FIGURE 5.

Mapping of the IQGAP1-binding site in S100P. A, overview of the different S100P mutants that were tested for IQGAP1 binding. Binding or no binding is indicated by + or −. C-terminally truncated mutants, some containing additional mutations in helix 4 as indicated by an asterisk (S100P-87aa-mut: T82A, S83L, H86N; S100P-84aa-mut: T82A, S83L), as well as mutants with deletions in the first EF hand loop were analyzed in comparison with the full-length protein.
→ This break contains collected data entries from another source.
Lemma split_two_fields a sep' ws rest :
  all_chars (fun c => negb (Ascii.eqb c a)) ws = true ->
  all_chars (fun c => negb (Ascii.eqb c a)) rest = true ->
  PyStr.split (ws +:+ String a sep' +:+ rest) (String a sep') = [ws; rest].
Proof.
  intros Hws Hrest. unfold PyStr.split.
  rewrite split_go_pass by done.
  change (String a sep' +:+ rest) with (String a (sep' +:+ rest)).
  cbn [PyStr.split_go String.prefix].
  destruct (ascii_dec a a) as [_|?]; [|done].
  rewrite prefix_append.
  rewrite rev_rev_app. f_equal. cbn [String.length Nat.pred].
  rewrite split_go_skip.
  rewrite <- (string_app_nil_r rest) at 1.
  rewrite split_go_pass by done. cbn [PyStr.split_go].
  by rewrite rev_rev_app.
Qed.

Lemma parse_line_invariant (Q : string -> Prop) acc line :
  no_linebreak line = true ->
  (forall field, no_linebreak field = true -> Q (PyStr.strip field)) ->
  (forall d, d ∈ acc -> Q d) ->
  forall d, d ∈ parse_line acc line -> Q d.
Proof.
  intros Hline Hfield Hacc d. unfold parse_line.
  destruct (PyStr.startswith (PyStr.strip line) "Depends:"); [|by apply Hacc].
  destruct (PyStr.split line "Depends:" !! 1%nat) as [field|] eqn:Hlookup;
    [|by apply Hacc].
  intros [->%elem_of_singleton|Hd]%elem_of_union; [|by apply Hacc].
  apply Hfield.
  pose proof (all_chars_split_go (fun c => negb (PyStr.is_linebreak c))
                "Depends:" O EmptyString line eq_refl Hline) as Hall.
  by apply (proj1 (Forall_lookup _ _) Hall 1%nat field).
Qed.

(** X1: line 37 never raises [IndexError]: on a line that passes the
    test of line 36, [split] gives a second field, and the name taken
    from it is added to the set. *)
Theorem depends_line_adds_name (acc : gset string) (line : string) :
  PyStr.startswith (PyStr.strip line) "Depends:" = true ->
  exists field,
    PyStr.split line "Depends:" !! 1%nat = Some field
    /\ parse_line acc line = {[ PyStr.strip field ]} ∪ acc.
Proof.
  intros Htest.
  destruct (depends_field_in_range line Htest) as [field Hfield].
  exists field. split; [done|].
  unfold parse_line. by rewrite Htest, Hfield.
Qed.

Lemma parse_depends_invariant (Q : string -> Prop) (out : string) :
  (forall field, no_linebreak field = true -> Q (PyStr.strip field)) ->
  forall d, d ∈ parse_depends out -> Q d.
Proof.
  intros Hfield. unfold parse_depends, PyStr.splitlines.
  pose proof (splitlines_go_no_linebreak (String.length out) EmptyString out
                ltac:(lia) eq_refl) as Hlines.
  revert Hlines. generalize (PyStr.splitlines_go EmptyString out) as lines.
  intros lines Hlines.
  assert (forall acc : gset string,
            (forall x, x ∈ acc -> Q x) ->
            forall x, x ∈ foldl parse_line acc lines -> Q x) as Hfold.
  { induction Hlines as [|line lines Hline Hlines IH]; intros acc Hacc;
      [done|].
    cbn [foldl]. apply IH. by apply (parse_line_invariant Q). }
  apply Hfold. intros x Hx. by apply elem_of_empty in Hx.
Qed.

(** X2: every name that the parser records is stripped, so that
    stripping it again changes nothing, and has no line break in it,
    whatever the command printed. *)
Theorem parsed_names_clean (out : string) (d : string) :
  d ∈ parse_depends out ->
  PyStr.strip d = d /\ no_linebreak d = true.
Proof.
  apply (parse_depends_invariant
           (fun x => PyStr.strip x = x /\ no_linebreak x = true)).
  intros field Hfield. split; [apply strip_idemp|].
  by apply all_chars_strip.
Qed.

(** X3: a line made of white space, [Depends:] and a rest without a
    capital D records the stripped rest as the name, nothing else. *)
Theorem depends_line_name (acc : gset string) (ws rest : string) :
  all_space ws = true ->
  no_capital_D rest = true ->
  parse_line acc (ws +:+ "Depends:" +:+ rest)
  = {[ PyStr.strip rest ]} ∪ acc.
Proof.
  intros Hws Hrest.
  assert (all_chars (fun c => negb (Ascii.eqb c "D")) ws = true) as Hws'.
  { revert Hws. apply all_chars_impl. intros c Hc.
    destruct (Ascii.eqb c "D") eqn:Heq; [|done].
    apply Ascii.eqb_eq in Heq as ->. done. }
  unfold parse_line.
  rewrite (split_two_fields "D" "epends:" ws rest Hws' Hrest).
  cbn [lookup list_lookup].
  assert (PyStr.startswith (PyStr.strip (ws +:+ "Depends:" +:+ rest))
            "Depends:" = true) as ->; [|done].
  unfold PyStr.startswith, PyStr.strip. rewrite lstrip_all_space by done.
  change ("Depends:" +:+ rest)
    with (String "D" (String "e" (String "p" (String "e" (String "n"
           (String "d" (String "s" (String ":" rest)))))))).
  cbn [PyStr.lstrip]. change (PyStr.is_space "D") with false. cbv iota.
  rewrite !rstrip_head by done.
  apply (prefix_append "Depends:" (PyStr.rstrip rest)).
Qed.

(** ** Lines 18-45: what the traversal collects *)

Lemma for_each_inv_elem {A S} (P : S -> Prop) (body : A -> S -> option S)
  l st st' :
  (forall x s s', x ∈ l -> P s -> body x s = Some s' -> P s') ->
  P st -> for_each body l st = Some st' -> P st'.
Proof.
  revert st. induction l as [|x l IH]; intros st Hbody HP; simpl.
  - by intros [= <-].
  - destruct (body x st) as [s1|] eqn:H1; [|done]. apply IH.
    + intros y s s' Hy. apply Hbody. by right.
    + apply (Hbody x st s1); [by left|done|done].
Qed.

Section Bound.
Context `{Subprocess} `{SetOrder} (max_depth : Z) (start : string).

Lemma get_deps_within_bound fuel package current_depth st st' :
  1 <= current_depth ->
  at_level start current_depth package ->
  (forall k, k ∈ visited st -> within_bound start max_depth k) ->
  get_deps max_depth fuel package current_depth st = Some st' ->
  forall k, k ∈ visited st' -> within_bound start max_depth k.
Proof.
  revert package current_depth st st'.
  induction fuel as [|fuel IH]; intros package d st st' Hd Hlevel Hst; [done|].
  destruct (get_deps_cases max_depth package d st) as [Hret|[Hle Hv]].
  - rewrite get_deps_return by done. by intros [= <-].
  - rewrite get_deps_expand by done.
    apply (for_each_inv_elem
             (fun s => forall k, k ∈ visited s -> within_bound start max_depth k)).
    + intros dep s s' Hdep Hs. apply IH; [lia| |done].
      apply (at_level_dep start d package); [done|].
      by apply set_iter_elem_of.
    + intros k. unfold expand. cbn [visited].
      intros [->%elem_of_singleton|Hk]%elem_of_union; [|by apply Hst].
      exists d. split; [lia|done].
Qed.

End Bound.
B, amino acids (aa) 21–25 are essential for IQGAP1 binding. [³⁵S]Methionine-labeled full-length IQGAP1 was added to immobilized His-S100Pwt or His-S100PΔ21–25 in the presence or absence of Ca²⁺. Bound IQGAP1 was detected by autoradiography. Note the strongly reduced amount of IQGAP1 bound to immobilized S100PΔ21–25 as compared with S100Pwt. C, SPR analysis comparing the binding of IQ to S100Pwt and S100PΔ21–25. 3000 response units (RU) of S100Pwt or S100PΔ21–25 were immobilized on a CM5 sensorchip. Sensorgrams were recorded following the injection of purified IQ domain on the immobilized S100P proteins in the presence of 50 μm Ca²⁺. D, analysis of the interaction of S100PΔ21–25 and S100Pwt with ezrin's N-ERMAD. GST-N-ERMAD was added to the immobilized His-tagged S100P proteins in the presence of Ca²⁺, and flow-through fractions were collected (FT). After washing with a Ca²⁺-containing buffer (W), bound GST-N-ERMAD was eluted with EGTA (E). The collected fractions were analyzed by immunoblotting using a monoclonal anti-GST antibody.